*INFORMATION PROVIDED*.

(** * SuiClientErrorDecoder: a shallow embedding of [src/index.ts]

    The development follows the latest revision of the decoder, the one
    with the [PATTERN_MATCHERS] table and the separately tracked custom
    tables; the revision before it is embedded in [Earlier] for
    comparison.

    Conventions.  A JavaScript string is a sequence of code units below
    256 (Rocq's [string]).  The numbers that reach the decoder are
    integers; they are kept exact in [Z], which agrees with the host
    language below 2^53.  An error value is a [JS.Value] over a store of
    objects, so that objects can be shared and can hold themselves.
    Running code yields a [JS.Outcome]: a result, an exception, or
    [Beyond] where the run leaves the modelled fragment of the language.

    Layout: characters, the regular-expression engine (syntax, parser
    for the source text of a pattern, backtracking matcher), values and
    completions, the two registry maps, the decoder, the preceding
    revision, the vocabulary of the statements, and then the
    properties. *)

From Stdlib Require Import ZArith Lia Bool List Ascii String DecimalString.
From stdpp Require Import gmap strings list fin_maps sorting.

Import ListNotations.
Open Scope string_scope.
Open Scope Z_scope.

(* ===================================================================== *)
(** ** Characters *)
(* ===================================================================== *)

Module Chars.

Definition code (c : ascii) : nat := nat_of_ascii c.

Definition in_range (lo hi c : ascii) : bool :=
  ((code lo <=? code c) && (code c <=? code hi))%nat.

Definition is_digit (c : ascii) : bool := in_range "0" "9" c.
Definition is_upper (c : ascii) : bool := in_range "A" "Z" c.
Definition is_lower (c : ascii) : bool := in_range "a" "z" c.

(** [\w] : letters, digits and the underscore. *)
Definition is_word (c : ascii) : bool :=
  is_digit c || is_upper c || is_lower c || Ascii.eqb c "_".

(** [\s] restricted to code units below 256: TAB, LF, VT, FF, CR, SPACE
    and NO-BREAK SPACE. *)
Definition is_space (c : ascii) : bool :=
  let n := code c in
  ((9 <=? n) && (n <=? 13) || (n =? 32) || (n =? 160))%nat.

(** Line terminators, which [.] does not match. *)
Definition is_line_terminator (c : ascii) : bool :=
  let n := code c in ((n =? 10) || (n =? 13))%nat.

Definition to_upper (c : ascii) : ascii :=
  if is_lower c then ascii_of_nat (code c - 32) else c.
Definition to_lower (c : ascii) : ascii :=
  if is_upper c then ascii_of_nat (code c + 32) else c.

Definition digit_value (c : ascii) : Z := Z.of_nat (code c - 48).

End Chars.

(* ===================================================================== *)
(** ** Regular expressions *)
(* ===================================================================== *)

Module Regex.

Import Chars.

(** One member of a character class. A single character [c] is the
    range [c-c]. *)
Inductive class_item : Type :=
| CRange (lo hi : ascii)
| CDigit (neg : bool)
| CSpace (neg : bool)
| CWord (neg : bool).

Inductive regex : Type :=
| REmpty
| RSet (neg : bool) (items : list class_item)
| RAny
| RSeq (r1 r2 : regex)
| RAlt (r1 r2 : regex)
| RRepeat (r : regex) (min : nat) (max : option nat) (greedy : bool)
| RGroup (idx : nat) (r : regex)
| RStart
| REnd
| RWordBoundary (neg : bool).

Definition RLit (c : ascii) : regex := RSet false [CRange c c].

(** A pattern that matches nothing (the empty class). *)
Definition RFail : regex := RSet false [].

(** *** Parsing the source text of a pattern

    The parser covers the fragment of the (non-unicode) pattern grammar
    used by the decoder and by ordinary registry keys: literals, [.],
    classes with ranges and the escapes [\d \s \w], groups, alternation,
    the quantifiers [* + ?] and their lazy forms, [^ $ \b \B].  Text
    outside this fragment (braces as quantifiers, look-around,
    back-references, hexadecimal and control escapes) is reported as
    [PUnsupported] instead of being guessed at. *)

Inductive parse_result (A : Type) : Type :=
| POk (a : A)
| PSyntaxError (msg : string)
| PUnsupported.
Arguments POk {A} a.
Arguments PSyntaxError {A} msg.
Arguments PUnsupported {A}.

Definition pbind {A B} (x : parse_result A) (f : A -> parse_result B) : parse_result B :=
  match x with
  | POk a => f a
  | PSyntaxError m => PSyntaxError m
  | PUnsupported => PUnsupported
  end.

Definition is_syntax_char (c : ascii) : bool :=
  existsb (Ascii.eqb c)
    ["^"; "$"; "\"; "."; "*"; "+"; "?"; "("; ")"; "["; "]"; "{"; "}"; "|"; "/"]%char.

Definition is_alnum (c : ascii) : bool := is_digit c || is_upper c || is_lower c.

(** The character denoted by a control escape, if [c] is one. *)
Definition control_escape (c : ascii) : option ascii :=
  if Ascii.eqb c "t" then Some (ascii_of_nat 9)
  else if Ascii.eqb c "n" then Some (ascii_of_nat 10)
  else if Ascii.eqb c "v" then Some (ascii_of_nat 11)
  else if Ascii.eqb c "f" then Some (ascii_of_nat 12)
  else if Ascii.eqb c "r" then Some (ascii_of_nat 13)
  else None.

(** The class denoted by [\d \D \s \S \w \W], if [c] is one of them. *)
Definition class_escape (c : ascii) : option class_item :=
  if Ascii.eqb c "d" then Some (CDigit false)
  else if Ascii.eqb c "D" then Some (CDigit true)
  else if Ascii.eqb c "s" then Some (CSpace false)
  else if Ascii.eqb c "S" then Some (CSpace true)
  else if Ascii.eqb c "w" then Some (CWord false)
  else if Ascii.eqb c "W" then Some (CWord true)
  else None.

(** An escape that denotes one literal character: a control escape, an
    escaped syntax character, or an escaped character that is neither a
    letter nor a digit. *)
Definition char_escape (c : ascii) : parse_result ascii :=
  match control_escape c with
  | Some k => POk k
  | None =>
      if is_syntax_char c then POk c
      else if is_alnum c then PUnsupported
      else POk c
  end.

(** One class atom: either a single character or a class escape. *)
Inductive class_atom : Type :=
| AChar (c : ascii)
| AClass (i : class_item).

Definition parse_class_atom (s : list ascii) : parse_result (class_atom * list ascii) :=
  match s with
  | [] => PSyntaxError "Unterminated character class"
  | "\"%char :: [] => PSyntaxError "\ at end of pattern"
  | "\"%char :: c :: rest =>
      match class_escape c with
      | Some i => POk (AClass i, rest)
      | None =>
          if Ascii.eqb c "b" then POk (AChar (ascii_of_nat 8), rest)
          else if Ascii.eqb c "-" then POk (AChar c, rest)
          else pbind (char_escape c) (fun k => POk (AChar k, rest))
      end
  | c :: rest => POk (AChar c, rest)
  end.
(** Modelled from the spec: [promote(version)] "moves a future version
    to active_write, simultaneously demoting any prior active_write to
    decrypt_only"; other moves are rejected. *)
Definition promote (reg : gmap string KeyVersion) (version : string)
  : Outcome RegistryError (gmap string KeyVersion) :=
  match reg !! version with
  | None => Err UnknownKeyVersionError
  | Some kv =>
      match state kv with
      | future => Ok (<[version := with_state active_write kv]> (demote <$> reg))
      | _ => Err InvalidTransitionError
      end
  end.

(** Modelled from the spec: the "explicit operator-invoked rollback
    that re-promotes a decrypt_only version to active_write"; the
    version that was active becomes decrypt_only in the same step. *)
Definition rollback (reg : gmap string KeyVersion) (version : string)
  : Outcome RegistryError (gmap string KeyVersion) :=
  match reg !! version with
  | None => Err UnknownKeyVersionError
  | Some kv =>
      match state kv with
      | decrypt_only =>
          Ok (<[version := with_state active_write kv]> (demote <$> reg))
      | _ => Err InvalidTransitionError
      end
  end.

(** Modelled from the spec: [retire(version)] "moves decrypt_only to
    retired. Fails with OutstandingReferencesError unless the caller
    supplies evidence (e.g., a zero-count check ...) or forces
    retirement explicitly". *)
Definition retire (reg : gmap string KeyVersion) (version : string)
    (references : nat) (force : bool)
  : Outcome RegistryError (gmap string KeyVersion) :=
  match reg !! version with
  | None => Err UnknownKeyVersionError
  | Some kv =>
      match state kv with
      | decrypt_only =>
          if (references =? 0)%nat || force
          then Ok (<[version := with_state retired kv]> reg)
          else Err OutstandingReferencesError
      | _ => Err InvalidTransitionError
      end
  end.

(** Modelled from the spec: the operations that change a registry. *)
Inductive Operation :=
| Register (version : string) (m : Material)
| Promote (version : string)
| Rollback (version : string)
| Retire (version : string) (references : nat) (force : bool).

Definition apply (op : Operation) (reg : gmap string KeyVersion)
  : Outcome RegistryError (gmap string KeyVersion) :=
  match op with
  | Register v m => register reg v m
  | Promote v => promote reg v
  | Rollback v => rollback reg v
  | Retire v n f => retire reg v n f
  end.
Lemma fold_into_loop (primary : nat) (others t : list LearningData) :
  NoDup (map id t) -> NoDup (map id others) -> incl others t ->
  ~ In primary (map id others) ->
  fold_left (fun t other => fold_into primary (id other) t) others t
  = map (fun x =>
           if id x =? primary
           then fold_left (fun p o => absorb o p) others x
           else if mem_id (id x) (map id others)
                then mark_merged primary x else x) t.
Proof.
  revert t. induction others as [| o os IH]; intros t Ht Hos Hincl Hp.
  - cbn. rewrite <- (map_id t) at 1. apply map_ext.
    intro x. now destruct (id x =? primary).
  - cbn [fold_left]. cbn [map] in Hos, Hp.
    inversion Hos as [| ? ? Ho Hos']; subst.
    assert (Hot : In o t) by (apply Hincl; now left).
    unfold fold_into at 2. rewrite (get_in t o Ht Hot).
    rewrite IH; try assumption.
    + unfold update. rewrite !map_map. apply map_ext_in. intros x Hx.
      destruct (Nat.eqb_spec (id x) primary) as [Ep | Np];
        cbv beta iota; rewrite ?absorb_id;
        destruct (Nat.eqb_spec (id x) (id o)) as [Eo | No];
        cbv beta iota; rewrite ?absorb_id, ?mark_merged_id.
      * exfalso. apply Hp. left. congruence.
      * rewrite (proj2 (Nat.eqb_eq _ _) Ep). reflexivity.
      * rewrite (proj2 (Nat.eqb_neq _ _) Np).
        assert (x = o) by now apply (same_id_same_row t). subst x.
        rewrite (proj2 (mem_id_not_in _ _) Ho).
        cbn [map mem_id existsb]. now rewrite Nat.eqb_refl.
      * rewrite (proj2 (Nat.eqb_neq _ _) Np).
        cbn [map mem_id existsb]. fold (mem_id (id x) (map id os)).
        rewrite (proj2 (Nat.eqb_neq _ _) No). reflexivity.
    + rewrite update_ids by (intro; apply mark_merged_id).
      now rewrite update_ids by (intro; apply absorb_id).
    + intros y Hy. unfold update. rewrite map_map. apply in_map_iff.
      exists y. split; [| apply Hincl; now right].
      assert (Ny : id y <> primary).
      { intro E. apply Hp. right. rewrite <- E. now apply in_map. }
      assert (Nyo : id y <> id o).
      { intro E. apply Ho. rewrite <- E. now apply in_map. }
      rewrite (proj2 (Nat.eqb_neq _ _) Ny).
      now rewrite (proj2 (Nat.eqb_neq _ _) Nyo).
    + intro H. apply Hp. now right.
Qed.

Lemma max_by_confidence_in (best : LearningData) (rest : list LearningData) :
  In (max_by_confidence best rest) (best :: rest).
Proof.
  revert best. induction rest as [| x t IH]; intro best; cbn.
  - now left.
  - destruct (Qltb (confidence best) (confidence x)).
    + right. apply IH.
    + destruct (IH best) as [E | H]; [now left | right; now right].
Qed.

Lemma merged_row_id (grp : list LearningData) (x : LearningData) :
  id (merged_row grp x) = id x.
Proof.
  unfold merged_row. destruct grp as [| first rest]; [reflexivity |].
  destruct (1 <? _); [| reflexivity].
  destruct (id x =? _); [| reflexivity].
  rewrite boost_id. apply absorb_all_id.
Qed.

*THE TASK*. Copy each line above that contains the string "AClass".

*OUTPUT FOR THIS EXERCISE*.
| AClass (i : class_item).
      | Some i => POk (AClass i, rest)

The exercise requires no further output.